Thousands of people in the Philippines sought shelter in churches, schools and other makeshift evacuation centres on Friday as monster Typhoon Hagupit bore down on the disaster-weary nation, AFP reports.
The storm, which would be the strongest to hit the country this year, is forecast to impact eastern provinces devastated by Super Typhoon Haiyan last year although there are conflicting projections from various weather agencies over its direct path.
People across the Southeast Asian archipelago were heeding government warnings to make early preparations as the state weather agency Pagasa said the typhoon was expected to generate winds of 215 kilometres (133 miles) an hour and giant storm surges.
Communities in the eastern Philippines that are yet to recover from Haiyan, the most powerful storm ever recorded on land which killed more than 7,350 people in November last year, were warned they could be among the first hit.
In Tacloban, a major city in the eastern Philippines where many buildings still lie in rubble after being destroyed in Haiyan, hundreds of people sheltered in a sports stadium on Friday.
"We've learned our lesson from Yolanda (Haiyan)," Rita Villadolid, 39, told AFP as she sat inside the stadium with her family.
"Everyone here is gripped with fear."
Elsewhere in Tacloban, hundreds of people sheltered in churches and schools, some of the sturdiest buildings in the city while wealthier residents checked into hotels.
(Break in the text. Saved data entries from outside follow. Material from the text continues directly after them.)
(** A new table: the state after [walkpgdir] made one. *)
Lemma walk_new_table s t l pgdir tabs va :
  vm_ok s (t :: l) pgdir tabs -> tabs !! PDX va = None ->
  exists s', walkpgdir pgdir va true s = Ret s' (t + 4 * PTX va) /\
    vm_ok s' l pgdir (<[PDX va := t]> tabs) /\
    (forall v, pte_of (mem s') (<[PDX va := t]> tabs) v = pte_of (mem s) tabs v) /\
    grew pgdir s (t :: l) tabs s' l (<[PDX va := t]> tabs).
Proof.
  intros [Hk Hpt Hsep] Ht. pose proof Hpt as [H1 H2 H3 H4 H5].
  destruct (kalloc_law kend s t l Hk) as [R I1]. set (s1 := set_freelist _ s) in *.
  assert (valid_page kend t) as Hv by (apply ki_valid, Forall_cons in Hk; by destruct Hk).
  assert (t ∉ l) as Htl by (apply ki_nodup, NoDup_cons in Hk; by destruct Hk).
  assert (forall p, pt_pages pgdir tabs p -> p <> t /\ p ∉ l) as Hnt by (intros p Hp; apply Hsep in Hp; by apply not_elem_of_cons in Hp).
  pose proof (PDX_range va) as Hd. pose proof (PTX_range va) as Hx.
  destruct (word_in_page pgdir (PDX va) H1 Hd) as (Fd & Od & Ed & Ad).
  destruct (word_in_page t (PTX va) Hv Hx) as (_ & _ & Et & _).
  destruct (Hnt pgdir) as [Hdt Hdl]; [by left|].
  set (m1 := <[frame t := zero_page]> (mem s)).
  set (e := Z.lor (Z.lor (Z.lor (v2p t) PTE_P) PTE_W) PTE_U).
  set (m2 := store32 (pgdir + 4 * PDX va) e m1).
  assert (is_u32 e) as He.
  { unfold e. rewrite <- !Z.lor_assoc. change (Z.lor PTE_P (Z.lor PTE_W PTE_U)) with 7. apply entry_range; [| |lia].
    - destruct Hv as (Hm & _ & Hr). unfold v2p. rewrite u32_small by (unfold is_u32, KERNBASE, PHYSTOP in *; lia).
      by rewrite Zminus_mod, Hm.
    - apply u32_range. }
  assert (forall f, f <> frame t -> f <> frame pgdir -> page_at m2 f = page_at (mem s) f) as Hfr.
  { intros f Hf1 Hf2. unfold m2, store32, m1. rewrite Fd, !page_at_insert_ne by congruence. done. }
  assert (page_at m2 (frame t) = zero_page) as Hzt.
  { unfold m2, store32. rewrite Fd, page_at_insert_ne; [apply page_at_insert_eq|]. intros E. by apply (frame_inj kend) in E. }
  exists (mk_kmem (use_lock s) (load32 t (mem s)) m2).
  assert (forall p, pt_pages pgdir (<[PDX va:=t]> tabs) p <-> pt_pages pgdir tabs p \/ p ∈ [t]) as Hpg.
  { intros p. unfold pt_pages. rewrite list_elem_of_singleton. split.
    - intros [->|[i Hi]]; [tauto|]. apply lookup_insert_Some in Hi as [[<- <-]|[_ Hi]]; eauto.
    - intros [[->|[i Hi]]| ->]; [by left| |right; exists (PDX va); by rewrite lookup_insert_eq].
      right. exists i. rewrite lookup_insert_ne; [done|]. intros <-. congruence. }
  split_and!.
  - unfold walkpgdir. rewrite Ed. unfold ld32, gets, bind at 1. rewrite H5 by done. rewrite Ht. cbn [negb hasf Z.land].
    change (hasf PTE_P 0) with false. cbn iota. mrun R.
    rewrite (proj2 (Z.eqb_neq _ _)) by (by apply (valid_u32 kend)).
    unfold memset_page, st32. rewrite !modify_bind, Et. unfold ret, upd_mem, s1, set_freelist.
    cbn [mem use_lock freelist]. by rewrite memset_page_eq by (done || apply Hk).
  - split.
    + assert (kalloc_inv kend (upd_mem <[frame t := zero_page]> s1) l) as I2
        by (apply kalloc_inv_page; [done..|apply length_replicate]).
      apply (kalloc_inv_page _ l pgdir (wr32 (page_at m1 (frame pgdir)) (offset (pgdir + 4 * PDX va)) e)) in I2; try done.
      * unfold m2, store32. rewrite Fd. exact I2.
      * unfold wr32. rewrite wr_length. apply (ki_mem _ _ _ I2).
    + split; cbn [mem].
      * done.
      * intros i x [[<- <-]|[_ Hi]]%lookup_insert_Some; [done|by eapply H2].
      * intros i x [[<- <-]|[_ Hi]]%lookup_insert_Some; [done|by eapply H3].
      * intros i j x [[<- <-]|[Hne Hi]]%lookup_insert_Some [[<- E]|[Hne' Hj]]%lookup_insert_Some; try done.
        -- exfalso. destruct (Hnt t) as [? _]; [right; eauto|done].
        -- subst. exfalso. destruct (Hnt x) as [? _]; [right; eauto|done].
        -- by eapply H4.
      * intros i Hi. destruct (decide (i = PDX va)) as [->|Hne].
        -- rewrite lookup_insert_eq. unfold m2. apply load_store32_same; [|done|done].
           apply mem_ok_insert; [apply Hk|apply length_replicate].
        -- rewrite lookup_insert_ne by done. unfold m2. rewrite load_store_ne by auto.
           rewrite <- H5 by done. destruct (word_in_page pgdir i H1 Hi) as (Fi & _).
           unfold load32, m1. rewrite Fi, page_at_insert_ne; [done|]. intros E. by apply (frame_inj kend) in E.
    + intros p [Hp|Hp%list_elem_of_singleton]%Hpg; [by apply Hnt|by subst].
  - intros v. unfold pte_of. cbn [mem]. destruct (decide (PDX v = PDX va)) as [E|Hne].
    + rewrite E, lookup_insert_eq, Ht. apply load_zero_page; [done|apply PTX_range|done].
    + rewrite lookup_insert_ne by done. destruct (tabs !! PDX v) as [x|] eqn:Ex; [|done].
      destruct (H3 _ _ Ex) as [Hvx Hxd]. destruct (Hnt x) as [Hxt _]; [right; eauto|].
      destruct (word_in_page x (PTX v) Hvx (PTX_range v)) as (Fx & _). unfold load32. rewrite Fx, Hfr; [done| |];
        intros E; by apply (frame_inj kend) in E.
  - split; [by exists [t]| |done]. intros f Hf. apply Hfr; apply Hf, Hpg; [right; by apply list_elem_of_singleton|left; by left].
Qed.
Similar preparations were occurring across the country, after the government warned Hagupit's weather pattern was 700 kilometres wide and would affect 55 of the nation's 85 provinces.
There was also confusion as to where the eye of the typhoon would pass, with Pagasa and various foreign government typhoon monitoring agencies projecting different paths.
Pagasa predicted the worst of the typhoon would hit the eastern provinces of Samar and Leyte, which were the most badly damaged during Haiyan, then cut across the central Philippines.
But the US Navy's Joint Typhoon Warning Center predicted it would travel slightly north of Samar, then cut west and pass directly over Manila, the nation's capital with a population of more than 12 million people.
The US agency on Friday downgraded Hagupit from the maximum super typhoon category to typhoon status, reporting its wind strength had weakened from Haiyan-like 300 kilometres an hour to about 230 kilometres an hour.
Still, this would make the Hagupit the strongest typhoon to hit the Philippines this year.
The previous strongest was Rammasun, which killed more than 100 people when it cut across Manila and other parts of the main island of Luzon in July.
The Philippines is often the first major landmass hit by typhoons and major tropical storms that are created in the Pacific Ocean. It endures about 20 major storms a year, many of them deadly.